# nLab semicartesian monoidal category

### Context

#### Monoidal categories

monoidal categories

category theory

# Semicartesian monoidal categories

## Definition

A monoidal category is semicartesian if the unit for the tensor product is a terminal object. This a weakening of the concept of cartesian monoidal category, which might seem like pointless centipede mathematics were it not for the existence of interesting examples and applications.

## Examples

Some examples of semicartesian monoidal categories that are not cartesian include the following.

• The category of Poisson manifolds with the usual product of Poisson manifolds as its tensor product.

• The opposite of the category of associative algebras over a given base field $k$ with its usual tensor product $A \otimes B$.

• The category of strict 2-categories with the Gray tensor product, and the category of strict omega-categories with the Crans-Gray tensor product.

• The category of affine spaces made into a closed monoidal category where the internal hom has $hom(x,y)$ being the set of affine linear maps from $x$ to $y$, made into an affine space via pointwise operations.

• The category of convex spaces, also known as ‘barycentric algebras’, made into a closed monoidal category where the internal hom has $hom(x,y)$ being the set of convex linear maps from $x$ to $y$, made into an barycentric algebra via pointwise operations.

## Properties

### Semicartesian vs. cartesian

In a semicartesian monoidal category, any tensor product of objects $x \otimes y$ comes equipped with morphisms

$p_x : x \otimes y \to x$
$p_y : x \otimes y \to y$

given by

$x \otimes y \stackrel{1 \otimes e_y}{\longrightarrow} x \otimes I \stackrel{r_x}{\longrightarrow} x$

and

$x \otimes y \stackrel{e_x \otimes 1}{\longrightarrow} I \otimes y \stackrel{\ell_y}{\longrightarrow} y$

respectively, where $e$ stands for the unique morphism to the terminal object and $r$, $\ell$ are the right and left unitors.
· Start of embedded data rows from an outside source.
(** C1 (as amended).  For a CMFS and an illuminant that pass the two
    interval checks, in every reachable state of the caches:
    - on a hit the table stored under the key is returned as it is; its Y
      column sums to 100 or it holds no finite number, according to the data
      it was built from, which need not be the data of this call;
    - on a miss on which lines 244-288 complete with a table [W] whose Y
      column sums to [s], the builder returns [W] with every entry
      multiplied by [100 / s], a table whose Y column sums to 100, when [s]
      is not zero, and a table of the size of [W] without any finite entry
      when [s] is zero;
    - lines 244-288 complete when the CMFS and the illuminant have the same
      number of samples, the interval of the shape is an integer [k >= 1]
      and, for [k >= 2], there are at least [2 k + 1] samples; the builder
      then returns a table, on a hit as on a miss. *)
Theorem weighting_factors_Y_column cmfs illuminant shape st :
  reachable str_shape st ->
  intervals_ok cmfs illuminant ->
  let key := lower (name_twf str_shape cmfs illuminant shape) in
  let cache := default ∅ (TRISTIMULUS_WEIGHTING_FACTORS_CACHE st) in
  let res := fst (tristimulus_weighting_factors_ASTME202211 str_shape
                    cmfs illuminant shape st) in
  (forall T0,
     cache !! key = Some T0 ->
     res = Ret T0 /\ (Y_sums_to_100 T0 \/ nowhere_finite T0))
  /\
  (forall W st1 s,
     cache !! key = None ->
     twf_table cmfs illuminant shape (set_twf cache st) = (Ret W, st1) ->
     column_sum W 1 = Ret s ->
     (~ s == 0 ->
      res = Ret (map (map (fun w => Some (w * (100 / s)))) W) /\
      Y_sums_to_100 (map (map (fun w => Some (w * (100 / s)))) W))
     /\
     (s == 0 ->
      res = Ret (map (map (fun _ => None)) W) /\
      nowhere_finite (map (map (fun _ : Q => @None Q)) W)))
  /\
  (forall k,
     interval shape == inject_Z k -> (1 <= k)%Z ->
     length (spd_data illuminant) = length (cmfs_data cmfs) ->
     (2 <= k -> 2 * k + 1 <= Z.of_nat (length (cmfs_data cmfs)))%Z ->
     (exists W st1 s,
        twf_table cmfs illuminant shape (set_twf cache st) = (Ret W, st1) /\
        column_sum W 1 = Ret s)
     /\
     exists T, res = Ret T /\ (Y_sums_to_100 T \/ nowhere_finite T)).
Proof.
  intros Hreach Hi key cache res. split; [|split].
  - intros T0 Hhit.
    destruct (twf_call_cases cmfs illuminant shape st)
      as [(who & _ & Hno) | [(_ & T & Hk & Hr) | [(_ & Hn & _)
         | (_ & Hn & _)]]].
    + contradiction.
    + fold key cache in Hk. rewrite Hhit in Hk. injection Hk as <-.
      split; [unfold res; now rewrite Hr|].
      exact (returned_table_normalised _ _ _ _ _ _ Hreach Hr).
    + fold key cache in Hn. congruence.
    + fold key cache in Hn. congruence.
  - intros W st1 s Hmiss Htable Hs.
    pose proof (weighting_factors_miss _ _ _ _ W st1 Hi Hmiss Htable) as Hres.
    fold res in Hres. unfold normalise in Hres. rewrite Hs in Hres.
    simpl in Hres. unfold np_divide in Hres.
    split; intros Hz.
    + destruct (Qeq_bool s 0) eqn:E; [apply Qeq_bool_iff in E; contradiction|].
      split; [exact Hres|].
      destruct (normalise_spec W (map (map (fun w => Some (w * (100 / s)))) W))
        as (s' & Hs' & Hsum & _).
      { unfold normalise. rewrite Hs. simpl. unfold np_divide. now rewrite E. }
      rewrite Hs in Hs'. injection Hs' as <-. now apply Hsum.
    + rewrite (proj2 (Qeq_bool_iff s 0) Hz) in Hres.
      split; [exact Hres|]. exact (scale_inf_nowhere_finite W).
  - intros k Hint Hk Hlen Hsize.
    destruct (twf_table_returns cmfs illuminant shape (set_twf cache st) k)
      as (W & st1 & rows & Htable & HW); try assumption.
    { eapply lagrange_cache_ok_ext; [apply set_twf_lagrange|].
      now apply reachable_ok. }
    destruct (column_sum_in_range rows W 1 ltac:(lia) HW) as [s Hs].
    change (Z.of_nat 1) with 1%Z in Hs.
    split; [now exists W, st1, s|].
    assert (Hret : exists T, res = Ret T).
    { destruct (cache !! key) as [T|] eqn:Hkey.
      - exists T. apply intervals_ok_checks in Hi as [H1 H2].
        unfold res, tristimulus_weighting_factors_ASTME202211, ci_lookup.
        fold cache key. now rewrite H1, H2, Hkey.
      - unfold res.
        rewrite (weighting_factors_miss _ _ _ _ W st1 Hi Hkey Htable).
        unfold normalise. rewrite Hs. simpl. eauto. }
    destruct Hret as [T HT]. exists T. split; [assumption|].
    unfold res in HT.
    destruct (tristimulus_weighting_factors_ASTME202211 str_shape
                cmfs illuminant shape st) as [r st'] eqn:E.
    simpl in HT. subst r.
    now apply (returned_table_normalised _ _ _ _ _ _ Hreach E).
Qed.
We can thus ask whether $p_x$ and $p_y$ make $x \otimes y$ into the product of $x$ and $y$. If so, it is a theorem that $C$ is a cartesian monoidal category. (This theorem is probably in Eilenberg and Kelly’s paper on closed categories, but they may not have been the first to note it.)

Alternatively, suppose that $(C, \otimes, I)$ is a monoidal category equipped with monoidal natural transformations $e_x : x \to I$ and $\Delta_x: x \to x \otimes x$ such that

$x \stackrel{\Delta_x}{\longrightarrow} x \otimes x \stackrel{e_x \otimes 1}{\longrightarrow} I \otimes x \stackrel{\ell_x}{\longrightarrow} x$

and

$x \stackrel{\Delta_x}{\longrightarrow} x \otimes x \stackrel{1 \otimes e_x}{\longrightarrow} x \otimes I \stackrel{r_x}{\longrightarrow} x$

are identity morphisms. Then $(C, \otimes, I)$ is a cartesian monoidal category.

So, suppose $(C, \otimes, 1)$ is a semicartesian monoidal category. The unique map $e_x : x \to I$ is a monoidal natural transformation. Thus, if there exists a monoidal natural transformation $\Delta_x: x \to x \otimes x$ obeying the above two conditions, $(C, \otimes, 1)$ is cartesian. The converse is also true.

The characterization of cartesian monoidal categories in terms of $e$ and $\Delta$, apparently discovered by Robin Houston, is mentioned here:

• John Baez, Universal algebra and diagrammatic reasoning, 2006. [[pdf](http://math.ucr.edu/home/baez/universal/)]

and as of 2014, Nick Gurski plans to write up the proof in a paper on semicartesian monads.

### Colax functors

It is well-known that any functor between cartesian monoidal categories is automatically and uniquely colax monoidal; the colax structure maps are the comparison maps $F(x\times y) \to F x \times F y$ for the cartesian product. (This also follows from abstract nonsense given that the 2-monad for cartesian monoidal categories is colax-idempotent.) An inspection of the proof reveals that this property only requires the domain category to be semicartesian monoidal, although the codomain must still be cartesian.